Exercise — The answer must be every line of the records in which the string "Lemma" appears.

Source material —
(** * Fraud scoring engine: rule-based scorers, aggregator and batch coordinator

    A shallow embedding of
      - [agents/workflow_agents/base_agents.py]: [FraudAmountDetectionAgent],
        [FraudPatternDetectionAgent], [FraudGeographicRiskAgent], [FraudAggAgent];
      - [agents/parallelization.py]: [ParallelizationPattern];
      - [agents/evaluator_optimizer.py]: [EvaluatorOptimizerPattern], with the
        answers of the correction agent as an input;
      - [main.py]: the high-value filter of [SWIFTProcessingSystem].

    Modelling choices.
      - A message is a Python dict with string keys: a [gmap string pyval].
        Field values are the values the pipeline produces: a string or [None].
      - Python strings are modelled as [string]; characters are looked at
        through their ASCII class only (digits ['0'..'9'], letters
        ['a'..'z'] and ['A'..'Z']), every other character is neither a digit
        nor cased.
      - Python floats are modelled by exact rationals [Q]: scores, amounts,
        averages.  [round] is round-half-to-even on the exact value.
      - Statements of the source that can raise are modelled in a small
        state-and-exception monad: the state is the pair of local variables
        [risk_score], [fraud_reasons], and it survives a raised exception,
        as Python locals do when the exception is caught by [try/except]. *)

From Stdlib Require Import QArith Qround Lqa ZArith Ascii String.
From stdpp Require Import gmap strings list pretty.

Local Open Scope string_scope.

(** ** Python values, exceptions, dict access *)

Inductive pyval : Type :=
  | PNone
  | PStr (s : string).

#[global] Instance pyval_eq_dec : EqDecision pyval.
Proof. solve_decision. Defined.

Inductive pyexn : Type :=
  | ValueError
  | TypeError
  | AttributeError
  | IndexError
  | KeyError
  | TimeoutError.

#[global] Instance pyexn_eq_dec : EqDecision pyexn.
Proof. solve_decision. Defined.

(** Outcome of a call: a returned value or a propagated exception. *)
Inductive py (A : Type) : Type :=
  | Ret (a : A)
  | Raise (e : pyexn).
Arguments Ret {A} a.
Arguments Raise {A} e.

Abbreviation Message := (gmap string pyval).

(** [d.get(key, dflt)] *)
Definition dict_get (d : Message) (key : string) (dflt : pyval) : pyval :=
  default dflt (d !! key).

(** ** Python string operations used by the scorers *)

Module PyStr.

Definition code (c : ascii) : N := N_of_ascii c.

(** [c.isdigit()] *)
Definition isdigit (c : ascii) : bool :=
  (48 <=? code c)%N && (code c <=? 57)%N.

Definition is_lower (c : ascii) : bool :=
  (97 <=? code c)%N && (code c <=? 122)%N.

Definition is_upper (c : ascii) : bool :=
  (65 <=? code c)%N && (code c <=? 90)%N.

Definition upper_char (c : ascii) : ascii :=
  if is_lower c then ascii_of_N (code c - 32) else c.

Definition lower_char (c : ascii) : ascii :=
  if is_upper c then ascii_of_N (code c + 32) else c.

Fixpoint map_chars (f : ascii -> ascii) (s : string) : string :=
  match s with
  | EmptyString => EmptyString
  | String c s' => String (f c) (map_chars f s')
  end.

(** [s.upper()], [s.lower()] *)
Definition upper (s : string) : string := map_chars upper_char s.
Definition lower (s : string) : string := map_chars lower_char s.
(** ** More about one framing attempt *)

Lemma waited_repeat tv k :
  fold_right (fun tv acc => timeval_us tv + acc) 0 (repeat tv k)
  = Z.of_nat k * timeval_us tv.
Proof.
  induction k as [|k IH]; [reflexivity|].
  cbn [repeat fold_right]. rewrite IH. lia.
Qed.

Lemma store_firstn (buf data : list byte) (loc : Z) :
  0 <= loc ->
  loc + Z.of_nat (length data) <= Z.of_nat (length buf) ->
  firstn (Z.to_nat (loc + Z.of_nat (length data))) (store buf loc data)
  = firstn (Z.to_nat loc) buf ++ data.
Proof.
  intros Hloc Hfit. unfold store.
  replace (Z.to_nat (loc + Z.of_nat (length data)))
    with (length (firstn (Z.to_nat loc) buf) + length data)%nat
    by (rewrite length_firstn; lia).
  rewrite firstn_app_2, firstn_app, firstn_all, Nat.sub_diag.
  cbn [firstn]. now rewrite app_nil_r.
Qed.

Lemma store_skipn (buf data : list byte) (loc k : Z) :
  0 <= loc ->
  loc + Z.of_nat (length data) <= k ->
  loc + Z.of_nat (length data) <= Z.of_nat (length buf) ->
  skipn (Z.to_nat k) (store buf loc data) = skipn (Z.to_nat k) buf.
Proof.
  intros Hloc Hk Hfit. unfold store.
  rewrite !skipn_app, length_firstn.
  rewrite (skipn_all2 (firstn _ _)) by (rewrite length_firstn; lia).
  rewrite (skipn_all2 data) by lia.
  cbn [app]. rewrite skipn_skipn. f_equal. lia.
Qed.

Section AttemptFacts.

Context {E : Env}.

Result —
Lemma waited_repeat tv k :
Lemma store_firstn (buf data : list byte) (loc : Z) :
Lemma store_skipn (buf data : list byte) (loc k : Z) :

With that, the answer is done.